Dataset items
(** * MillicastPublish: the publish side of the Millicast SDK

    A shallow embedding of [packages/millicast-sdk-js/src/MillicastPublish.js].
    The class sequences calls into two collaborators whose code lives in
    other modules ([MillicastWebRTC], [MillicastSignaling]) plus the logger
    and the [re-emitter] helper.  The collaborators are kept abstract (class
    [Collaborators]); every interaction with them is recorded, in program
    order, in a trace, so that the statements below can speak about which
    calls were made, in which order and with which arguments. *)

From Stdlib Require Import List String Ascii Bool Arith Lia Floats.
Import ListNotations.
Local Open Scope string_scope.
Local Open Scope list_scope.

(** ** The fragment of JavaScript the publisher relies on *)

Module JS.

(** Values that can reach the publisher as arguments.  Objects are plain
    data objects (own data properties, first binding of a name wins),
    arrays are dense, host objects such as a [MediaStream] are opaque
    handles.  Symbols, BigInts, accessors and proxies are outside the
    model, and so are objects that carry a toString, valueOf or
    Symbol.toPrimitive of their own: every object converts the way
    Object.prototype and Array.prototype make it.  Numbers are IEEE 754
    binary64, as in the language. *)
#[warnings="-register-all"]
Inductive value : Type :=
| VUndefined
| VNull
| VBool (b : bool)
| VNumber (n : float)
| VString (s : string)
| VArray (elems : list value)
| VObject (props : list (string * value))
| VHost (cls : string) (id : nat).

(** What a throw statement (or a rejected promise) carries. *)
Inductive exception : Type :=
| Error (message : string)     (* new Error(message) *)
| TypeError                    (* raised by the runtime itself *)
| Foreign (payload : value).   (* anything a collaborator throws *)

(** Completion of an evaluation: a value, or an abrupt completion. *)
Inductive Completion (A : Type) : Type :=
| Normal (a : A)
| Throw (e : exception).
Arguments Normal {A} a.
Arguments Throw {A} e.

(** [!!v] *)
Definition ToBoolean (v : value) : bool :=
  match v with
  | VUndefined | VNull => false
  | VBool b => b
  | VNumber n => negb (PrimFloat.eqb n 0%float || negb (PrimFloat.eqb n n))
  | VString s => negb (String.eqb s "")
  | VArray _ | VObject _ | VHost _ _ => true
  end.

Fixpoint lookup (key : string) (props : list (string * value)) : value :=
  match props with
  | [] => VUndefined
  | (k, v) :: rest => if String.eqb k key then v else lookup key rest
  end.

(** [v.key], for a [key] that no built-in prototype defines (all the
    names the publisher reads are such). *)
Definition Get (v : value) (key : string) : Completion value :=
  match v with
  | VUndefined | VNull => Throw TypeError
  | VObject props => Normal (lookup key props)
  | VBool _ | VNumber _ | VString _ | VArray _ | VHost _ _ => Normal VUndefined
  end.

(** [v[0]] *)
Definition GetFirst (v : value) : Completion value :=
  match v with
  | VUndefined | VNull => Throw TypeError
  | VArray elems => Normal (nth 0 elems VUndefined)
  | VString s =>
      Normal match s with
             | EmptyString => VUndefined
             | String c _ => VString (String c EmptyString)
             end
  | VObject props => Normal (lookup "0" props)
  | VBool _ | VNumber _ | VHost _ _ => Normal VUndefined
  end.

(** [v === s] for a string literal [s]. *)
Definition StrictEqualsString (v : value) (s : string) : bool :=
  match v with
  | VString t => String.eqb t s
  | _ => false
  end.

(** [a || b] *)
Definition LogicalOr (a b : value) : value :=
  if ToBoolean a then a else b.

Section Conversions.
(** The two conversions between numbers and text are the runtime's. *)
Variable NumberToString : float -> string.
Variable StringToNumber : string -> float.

What you will do: Please output all of the entries without changing a single character.

Expected answer:
(** * MillicastPublish: the publish side of the Millicast SDK

    A shallow embedding of [packages/millicast-sdk-js/src/MillicastPublish.js].
    The class sequences calls into two collaborators whose code lives in
    other modules ([MillicastWebRTC], [MillicastSignaling]) plus the logger
    and the [re-emitter] helper.  The collaborators are kept abstract (class
    [Collaborators]); every interaction with them is recorded, in program
    order, in a trace, so that the statements below can speak about which
    calls were made, in which order and with which arguments. *)

From Stdlib Require Import List String Ascii Bool Arith Lia Floats.
Import ListNotations.
Local Open Scope string_scope.
Local Open Scope list_scope.

(** ** The fragment of JavaScript the publisher relies on *)

Module JS.

(** Values that can reach the publisher as arguments.  Objects are plain
    data objects (own data properties, first binding of a name wins),
    arrays are dense, host objects such as a [MediaStream] are opaque
    handles.  Symbols, BigInts, accessors and proxies are outside the
    model, and so are objects that carry a toString, valueOf or
    Symbol.toPrimitive of their own: every object converts the way
    Object.prototype and Array.prototype make it.  Numbers are IEEE 754
    binary64, as in the language. *)
#[warnings="-register-all"]
Inductive value : Type :=
| VUndefined
| VNull
| VBool (b : bool)
| VNumber (n : float)
| VString (s : string)
| VArray (elems : list value)
| VObject (props : list (string * value))
| VHost (cls : string) (id : nat).

(** What a throw statement (or a rejected promise) carries. *)
Inductive exception : Type :=
| Error (message : string)     (* new Error(message) *)
| TypeError                    (* raised by the runtime itself *)
| Foreign (payload : value).   (* anything a collaborator throws *)

(** Completion of an evaluation: a value, or an abrupt completion. *)
Inductive Completion (A : Type) : Type :=
| Normal (a : A)
| Throw (e : exception).
Arguments Normal {A} a.
Arguments Throw {A} e.

(** [!!v] *)
Definition ToBoolean (v : value) : bool :=
  match v with
  | VUndefined | VNull => false
  | VBool b => b
  | VNumber n => negb (PrimFloat.eqb n 0%float || negb (PrimFloat.eqb n n))
  | VString s => negb (String.eqb s "")
  | VArray _ | VObject _ | VHost _ _ => true
  end.

Fixpoint lookup (key : string) (props : list (string * value)) : value :=
  match props with
  | [] => VUndefined
  | (k, v) :: rest => if String.eqb k key then v else lookup key rest
  end.

(** [v.key], for a [key] that no built-in prototype defines (all the
    names the publisher reads are such). *)
Definition Get (v : value) (key : string) : Completion value :=
  match v with
  | VUndefined | VNull => Throw TypeError
  | VObject props => Normal (lookup key props)
  | VBool _ | VNumber _ | VString _ | VArray _ | VHost _ _ => Normal VUndefined
  end.

(** [v[0]] *)
Definition GetFirst (v : value) : Completion value :=
  match v with
  | VUndefined | VNull => Throw TypeError
  | VArray elems => Normal (nth 0 elems VUndefined)
  | VString s =>
      Normal match s with
             | EmptyString => VUndefined
             | String c _ => VString (String c EmptyString)
             end
  | VObject props => Normal (lookup "0" props)
  | VBool _ | VNumber _ | VHost _ _ => Normal VUndefined
  end.

(** [v === s] for a string literal [s]. *)
Definition StrictEqualsString (v : value) (s : string) : bool :=
  match v with
  | VString t => String.eqb t s
  | _ => false
  end.

(** [a || b] *)
Definition LogicalOr (a b : value) : value :=
  if ToBoolean a then a else b.

Section Conversions.
(** The two conversions between numbers and text are the runtime's. *)
Variable NumberToString : float -> string.
Variable StringToNumber : string -> float.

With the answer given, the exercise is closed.